# Warning Non PC content



## richtee (Nov 30, 2007)

rebuttals welcome, yet futile  :{)

MERRY CHRISTMAS!!

Twas the month before Christmas When all through our land,
Not a Christian was praying Nor taking a stand.

See the PC Police had taken away, 
The reason for Christmas - no one could say.
The children were told by their schools not to sing,
About Shepherds and Wise Men and Angels and things

It might hurt people's feelings, the teachers would say
December 25th is just a "Holiday ".
Yet the shoppers were ready with cash, checks and credit
Pushing folks down to the floor just to get it!

CDs from Madonna, an X BOX, an I-pod
Something was changing, something quite odd! 
Retailers promoted Ramadan and Kwanzaa
In hopes to sell books by Franken & Fonda.

As Targets were hanging their trees upside down
At Lowe's the word Christmas - was no where to be found.
At K-Mart and Staples and Penny's and Sears
You won't hear the word Christmas; it won't touch your ears.

Inclusive, sensitive, Di-ver-si-ty
Are words that were used to intimidate me.
Now Daschle, Now Darden, Now Sharpton, Wolf Blitzen
On Boxer, on Rather, on Kerry, on Clinton !

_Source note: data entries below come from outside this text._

(* ===== verification/Prelude.v ===== *)
(** * Verification of the AWS network policy agent

    The agent runs on every node of a Kubernetes cluster.  It watches PolicyEndpoint and
    ClusterPolicyEndpoint objects, derives firewall rules for the pods of the node, encodes
    them as entries of eBPF maps, and writes the maps; classifiers attached to the pods'
    interfaces decide each packet from the maps.  The CNI plugin calls the agent when a pod is
    added or deleted.  This library models the agent's own logic in Go, and the four
    classifiers in C, and proves what they promise, from the API object to the verdict on a
    frame.

    ** Files

    Foundations.
    - [Prelude]: Go strings and outcomes (a call returns, returns an error or panics), machine
      integers, byte strings, stable sorting, the unspecified order of Go map iteration
      ([MapOrder]), hints and generic lemmas.
    - [Effects]: the state monad of stateful components, with [wp] and [preserves] rules.
    - [NetIP], [NetIPFacts]: what the source uses of Go's [net]: parsing, printing, masks.
    - [ApiTypes]: [api/v1alpha1] and [pkg/types].
    - [Utils], [UtilsFacts]: [pkg/utils/utils.go], pod identifiers, pin paths, map keys and
      values, conntrack keys.  [PolicyUtils]: [pkg/utils/policy_utils.go].

    From rules to verdicts.
    - [CidrTrie]: [pkg/fwruleprocessor/cidr_trie.go].
    - [FwRules], [FwRulesFacts]: [pkg/fwruleprocessor/fw_rule_processor.go].
    - [Datapath], [DatapathFacts]: the evaluation of a packet against the rule maps, as
      written in [pkg/ebpf/c/tc.v4ingress.bpf.c].
    - [Classifiers]: the four classifiers [pkg/ebpf/c/tc.*.bpf.c], from the bytes of a frame
      on, over an address family and a direction.  [Frames]: what is read of a frame.
      [ClassifierFacts]: connections and interfaces of a node.
    - [NetworkPolicySem], [ClusterPolicySem]: the meaning of rules, and that the computed
      entries make the classifier implement it.  [NetworkPolicyLimits]: evaluated rule sets
      outside the hypotheses of these theorems.

    The client of the kernel.
    - [MemMap]: [pkg/ebpf/bpf_mem_map.go].  [KeyedMutex]: [pkg/ebpf/podidentifier_lock.go].
    - [BpfInterface]: the interface [BpfClient] as a class: the view a caller has of the kernel
      and the laws of the operations.  The controllers are proved against it.
    - [Sha1]: the hash of interface names.
    - [BpfClient], [BpfClientFacts], [BpfClientTables]: [pkg/ebpf/bpf_client.go] and the
      instance of the interface.  [DemoKernel]: a kernel to run it on.
    - [LegacyPins], [LegacyPinsFacts]: [pkg/ebpf/legacy_pin_migration.go].
    - [Recovery], [RecoveryFacts]: [checkAndUpdateBPFBinaries] and [recoverBPFState].
    - [Install]: [pkg/utils/cp/cp.go], the installation of the probe binaries.
    - [ClientStart], [ClientStartFacts]: [NewBpfClient], and the states a client can reach.
    - [Reattach]: what [ReAttachEbpfProbes] leaves on the interfaces.  [Upgrade]: the start
      and the re-attachment together.
    - [Conntrack], [ConntrackFacts]: [pkg/ebpf/conntrack/conntrack_client.go].
    - [Cloud]: [pkg/aws].  [Events], [EventsFacts]: [pkg/ebpf/events/events.go].
      [DropMetrics]: the classifiers of a node and the consumer of their events together.
    - [Logger]: [pkg/logger] and [pkg/version].

    The controllers.
    - [PolicyController], [PolicyControllerFacts]: [controllers/policyendpoints_controller.go].
    - [ClusterController], [ClusterControllerFacts]:
      [controllers/clusterpolicyendpoints_controller.go].
    - [RpcHandler]: [pkg/rpc/rpc_handler.go].
    - [AgentEndToEnd]: controller, client, shadow maps and classifier together.
    - [AgentMain], [AgentMainFacts]: [main.go], [pkg/config], [pkg/utils/imds],
      [pkg/rpcclient], the readiness checks and [RunRPCHandler].
    - [Show], [ShowFacts]: [pkg/clihelper/show.go] and [cmd]: the command line tool.
    - [Scenarios]: a small cluster on which the controllers run, the witnesses of their
      theorems, and behaviours that differ from the intent of the code.

    ** What the theorems show

    - Rules: the trie returns what a scan of all CIDRs returns; the entries of a rule set make
      the classifier accept exactly the traffic the rules allow, and for cluster policies
      apply the highest-priority rule over all containing CIDRs; the result does not depend on
      the order of Go map iteration; values are computed without a write outside their buffer,
      have a fixed size and hold 24 entries.  The meaning of the rules ([policy_rules],
      [crule_matches], [api_allows]) is written from the API, without the functions of the
      code that skip, derive or encode rules.
    - Client: the shadow maps equal the kernel maps after every call, failed ones included;
      at most one goroutine works on a pod identifier, every goroutine that waits for one gets
      it as long as those inside go on, and the table is empty when all have left;
      attaching and deleting pods keeps the program tables consistent.
    - Start: pins of old identifiers move to the pod that inherits them, without loss under
      failures; binaries are replaced as a whole; recovery takes over the pinned programs and
      leaves the rules in force; the client's start ends with a client or an error, with the
      pinned conntrack map when it can be recovered, and every state it then reaches is well
      formed; after an upgrade every interface that had a program
      has the new one of its pod; [main] serves the CNI only after all of this, on every path.
    - Tool: what the walks over the maps print and return, for every answer of the kernel;
      from the entries the agent computes they show the CIDRs and ports of the rules.
    - Controllers: which pods a policy selects and what is cleaned up; the derived rules; that
      a latency sample is recorded only when every selected identifier holds the rules of the
      API; that the cluster controller forgets no pod; what a pod ADD leaves in the kernel; that
      the namespaced controller leaves a pod its last policy stops selecting as it was, and
      takes a policy off its pods when the policy's endpoints cannot be listed.
    - End to end: after a reconcile that records its sample, the classifier of either
      direction and family, reading the maps the client wrote, accepts exactly the frames of
      new flows that the cluster rules and the entries of the PolicyEndpoint objects admit.
    - Datapath: when a frame is accepted; that an accepted connection stays open in both
      directions whatever else happens on the node; that interfaces do not influence each
      other; that the addresses and ports a sender wrote are read back, and that IPv4 options
      hide them.
    - Conntrack: the collector deletes only dead entries and collects all of them in two calls.
    - Events: the drop counters of each direction count what the classifiers of the node
      dropped in it while the ring buffer had room, over IPv4 or IPv6, which is everything as
      long as the reader keeps up; each selected flow is put to CloudWatch once, and received
      unless that call fails, in the log group of the cluster.

    ** Modelling decisions

    Code outside the repository is a class with named laws: the kernel maps ([BpfMapSDK]), the
    SDK and traffic control ([BpfSDK], [RecoverySDK], [StartSDK], [TcFilters], [TcView],
    [TcNode]), reading maps by number ([MapInspect]), the longest-prefix lookup ([LPM]), the API server, the conntrack
    kernel ([CtKernel]), the file system ([FileSystem], [HostFiles]), CloudWatch
    and the AWS SDK ([CloudWatch], [AwsSdk]), zap ([Zap]), flags, controller-runtime and gRPC ([Runtime]) and what the readiness
    checks ask ([Probes]).  Their calls may fail at any time, and each class has an
    instance on which the theorems are applied.  Map iteration takes an arbitrary order.
    A method of the client holds the identifier's lock from start to end, so one call is one
    step.  Paired ingress and egress code is one definition over a direction, IPv4 and IPv6
    collectors and classifiers one definition over a family ([Family]).  A run of a
    classifier is one step: the programs of two CPUs are not interleaved within a packet, and
    an entry the connection table evicts is a step of its own.  A frame is the linear part
    of the socket buffer, all that a classifier can read.  The ring buffer holds 512 KiB of
    records that were not read, and an event that finds it full is lost.

    The pins of programs and maps are files: the SDK's recovery calls are given the files that
    are there after the migration of legacy names, and find what these name.  Pins the SDK
    makes itself while the agent runs are read by no later call of the same run and are not
    entered.  [binary.LittleEndian.PutUint32] panics when its slice is too short, as in Go, so
    that the guards of the encoders are visible to the theorems.

    Fuel: [hydrate_loop] of the conntrack collector follows the kernel's key order; one turn
    per entry is enough, which [conntrack_gc_complete] proves.  So does [walk_loop] of the
    command line tool, and [walk_renders] proves the same of it.  [dec_digits]
    prints an [int] in at most 20 digits, [hex_digits] one in at most 16.  All other loops are
    structural.

    ** Not modelled

    Metrics and the calls that write log lines (I/O; the loggers themselves are in [Logger]);
    the parser of flags, the cobra command tree and the goroutines that serve gRPC and
    profiling (libraries); generated deep-copy code and mocks. *)
From Stdlib Require Export Strings.Byte Strings.String.
From Stdlib Require Export ZArith Lia Sorting.Permutation Sorting.Sorted.
From coqutil Require Export Byte Word.LittleEndianList.
From stdpp Require Export base list countable gmap numbers option sorting.

#[export] Set Default Goal Selector "!".
#[export] Set Warnings "-clear-no-such-hyp".
Open Scope Z_scope.

(** * Go values

    A Go [string] and a [[]byte] are both byte sequences; conversions between them
    copy, so one type stands for both. *)
Abbreviation gostring := (list byte) (only parsing).

Declare Scope go_scope.
Delimit Scope go_scope with go.

(** [go "text"] is the Go string literal ["text"]. *)
Definition go (s : string) : gostring := list_byte_of_string s.
Arguments go s%_string.

#[global] Instance byte_eq_dec_inst : EqDecision byte := Byte.byte_eq_dec.

#[global] Program Instance byte_countable : Countable byte :=
  inj_countable Byte.to_N Byte.of_N _.
Next Obligation. intros b. apply Byte.of_to_N. Qed.

#[global] Instance byte_inhabited : Inhabited byte := populate x00.

(** ** Outcomes of Go calls

    A call returns a value, returns a non-nil [error], or panics (nil dereference,
    index or slice out of range). *)
Inductive outcome (A : Type) : Type :=
| Ret (a : A)
| Err (e : gostring)
| Panic (why : gostring).
Arguments Ret {A} a.
Arguments Err {A} e.
Arguments Panic {A} why.

#[global] Instance outcome_ret : MRet outcome := fun _ => Ret.
#[global] Instance outcome_bind : MBind outcome := fun A B f m =>
  match m with Ret a => f a | Err e => Err e | Panic w => Panic w end.

#[global] Instance outcome_eq_dec `{EqDecision A} : EqDecision (outcome A).
Proof. solve_decision. Defined.

(** Dereference of a pointer: nil panics. *)
Definition deref {A} (p : option A) : outcome A :=
  match p with Some a => Ret a | None => Panic (go "nil pointer dereference") end.

(** Indexing a slice: out of range panics. *)
Definition index {A} (l : list A) (i : nat) : outcome A :=
  match l !! i with Some a => Ret a | None => Panic (go "index out of range") end.
Lemma length_bytes_of gs : length (bytes_of gs) = (2 * length gs)%nat.
Proof. induction gs as [|g gs IH]; [done|]. rewrite bytes_of_cons, length_app, IH. cbn. lia. Qed.

Lemma bytes_of_groups k ip : length ip = (2 * k)%nat -> bytes_of (groups ip) = ip.
Proof.
  revert ip. induction k as [|k IH]; intros [|hi [|lo ip]]; cbn [length]; intros; try done || lia.
  cbn [groups]. rewrite bytes_of_cons, IH by lia. cbn.
  pose proof (byte.unsigned_range hi). pose proof (byte.unsigned_range lo).
  replace ((byte.unsigned hi * 256 + byte.unsigned lo) / 256) with (byte.unsigned hi)
    by (Z.to_euclidean_division_equations; lia).
  replace ((byte.unsigned hi * 256 + byte.unsigned lo) mod 256) with (byte.unsigned lo)
    by (Z.to_euclidean_division_equations; lia).
  by rewrite !byte.of_Z_unsigned.
Qed.

Lemma length_groups k ip : length ip = (2 * k)%nat -> length (groups ip) = k.
Proof.
  revert ip. induction k as [|k IH]; intros [|hi [|lo ip]]; cbn [length groups]; intros; try done || lia.
  f_equal. apply IH. lia.
Qed.

Lemma groups_ok k ip : length ip = (2 * k)%nat -> Forall group_ok (groups ip).
Proof.
  revert ip. induction k as [|k IH]; intros [|hi [|lo ip]]; cbn [length groups]; intros; try lia; try constructor.
  - pose proof (byte.unsigned_range hi). pose proof (byte.unsigned_range lo). unfold group_ok. lia.
  - apply IH. lia.
Qed.

(** Text of a non-empty run of groups. *)
Definition join6 (gs : list Z) : gostring := join_with ":"%byte (hex_group <$> gs).
(* ===== verification/CidrTrie.v ===== *)
(** [pkg/fwruleprocessor/cidr_trie.go]: the binary trie that answers "which CIDRs contain
    this address", and its equivalence with a linear scan of the inserted CIDRs. *)
From S2P Require Import Prelude NetIP NetIPFacts.

(** A node holds two children and the key of the CIDR that ends there ([""] when none). *)
#[local] Set Warnings "-register-all".
Inductive cidrTrieNode : Type :=
| mkNode (child0 child1 : option cidrTrieNode) (cidrKey : gostring).

Definition newNode : cidrTrieNode := mkNode None None [].

Definition cidrKey (node : cidrTrieNode) : gostring := let 'mkNode _ _ k := node in k.
Definition children (node : cidrTrieNode) (bit : Z) : option cidrTrieNode :=
  let 'mkNode c0 c1 _ := node in if bit =? 0 then c0 else c1.
Definition set_child (bit : Z) (c : cidrTrieNode) (node : cidrTrieNode) : cidrTrieNode :=
  let 'mkNode c0 c1 k := node in
  if bit =? 0 then mkNode (Some c) c1 k else mkNode c0 (Some c) k.
Definition set_key (key : gostring) (node : cidrTrieNode) : cidrTrieNode :=
  let 'mkNode c0 c1 _ := node in mkNode c0 c1 key.

Record cidrTrie := mkTrie { v4Root : cidrTrieNode; v6Root : cidrTrieNode }.

Definition newCIDRTrie : cidrTrie := mkTrie newNode newNode.

(** [normalizeIP]: [None] when the result is the nil address. *)
Definition normalizeIP (ip : IP) : option IP * bool :=
  match To4 ip with
  | Some v4 => (Some v4, false)
  | None => match To16 ip with
            | Some v6 => (Some v6, true)
            | None => (None, false)
            end
  end.

Definition rootFor (t : cidrTrie) (isV6 : bool) : cidrTrieNode := if isV6 then v6Root t else v4Root t.
Definition set_root (t : cidrTrie) (isV6 : bool) (node : cidrTrieNode) : cidrTrie :=
  if isV6 then mkTrie (v4Root t) node else mkTrie node (v6Root t).

(** [(ip[i/8] >> (7 - i%8)) & 1]; both callers keep [i] below [8 * len(ip)]. *)
Definition bit_at (ip : IP) (i : nat) : Z :=
  let byteIdx := (i / 8)%nat in
  let bitIdx := 7 - Z.of_nat (i mod 8) in
  Z.land (Z.shiftr (byte.unsigned (ip !!! byteIdx)) bitIdx) 1.

(** The walk of [insert]: [n] bits are left, [i] is the next one. *)
Fixpoint insert_loop (ip : IP) (key : gostring) (n i : nat) (node : cidrTrieNode) : cidrTrieNode :=
  match n with
  | O => set_key key node
  | S n' =>
      let bit := bit_at ip i in
      let next := match children node bit with Some c => c | None => newNode end in
      set_child bit (insert_loop ip key n' (S i) next) node
  end.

At the top of the Senate, there arose such a clatter
To eliminate Jesus, in all public matter.
And we spoke not a word, as they took away our faith
Forbidden to speak of salvation and grace

The true Gift of Christmas was exchanged and discarded
The reason for the season, stopped before it started.
So as you celebrate "Winter Break" under your "Dream Tree"
Sipping your Starbucks, listen to me.
Choose your words carefully, choose what you say
Shout MERRY CHRISTMAS!-  not "Happy Holidays"!


----------



## cman95 (Nov 30, 2007)

Sad but true, by the way............MERRY CHRISTMAS TO YOU!!
HE is the reason for the season.


----------



## richtee (Nov 30, 2007)

And to you and yours, Cman.


----------



## gramason (Nov 30, 2007)

Its a shame that the world is comming to this. Christ is the reason for the season!!!!!!!!!!!!!!!!!!!!
Merry Christmas


----------



## homebrew & bbq (Nov 30, 2007)

I am fortunate enough to live in a small town out here on the plains where the kids can still sing Christmas carols in school programs. Pastors are invited to say prayers at community functions. There is a flag raising the first day of school where all the students go out in the schoolyard; the Boy Scouts raise the flag which is presented by the local American Legion and a minister is the primary speaker for the event. 

So not every community has succumbed. There's still reason for SOME hope. 

MERRY CHRIST-MAS to you and yours.


----------



## wilson (Nov 30, 2007)

If this offends some body sorry, I am sure Jesus will forgive me!

I am Proud to be a Christain, Jesus is Born, Died and Rose for my,yours and everbodys salvation!
MERRY CHRISTMAS TO YOU ALL!!!!!!!!!!!!!!!!!!!!!!!!!!!!! 

Do not let others deny you your freedom of speech and freedom of religious beliefs given to you by our Forfathers and Blessed by God.


----------



## flagriller (Nov 30, 2007)

It's funny you should post this today.  Driving into work this morning I was thinking the very same thing and how it just didn't feel right with all the PC BS going around.  I guess it's true what they say, the first step to so******m/communism is to remove all aspects of religion.  The downfall of this country is going to be the outcome of all the PCness.

Merry Christmas!

And I will be saying it to people, and if I say it to a store clerk and they respond with "happy holidays" all items procured will be immediatly returned, or left in place if not paid for.


----------



## flagriller (Nov 30, 2007)

Ditto, I am with you.


----------



## cowgirl (Nov 30, 2007)

Good post Richtee!! I agree with all of you........and Merry Christmas!
	

	
	
		
		



		
			






Homebrew, your area sounds just like mine.


----------



## hawgheaven (Nov 30, 2007)

All I can say is:

*MERRY CHRISTMAS!!*


----------



## bigarm's smokin (Nov 30, 2007)

*  Thanks Wilson, I couldn't have said it any better than you did. 
	

	
	
		
		



		
		
	


	





 The only thing I would change is, "If this offends any body, I don't give a sh*t"! 
	

	
	
		
		



		
		
	


	



*


----------



## gooose53 (Nov 30, 2007)

Check out www.afa.net if you want to know of company's and issues effecting Christians.  I've stopped buying from some company's because of their attitude towards Christians....Kohl's, Gap and Ford are some of the biggest.


----------



## madcityzig (Nov 30, 2007)

Merry Christmas to all!!!!!!!!!!!!!


----------



## jbg4208 (Nov 30, 2007)

*AMEN!*


----------



## i43354 (Nov 30, 2007)

*Merry Christmas!!!!!*


----------



## yellowtin (Nov 30, 2007)

Merry Christmas!!!!


----------



## bustedluckbarbq (Dec 1, 2007)

Merry CHRISTmas!! and Amen to the post!!  Good one!!


----------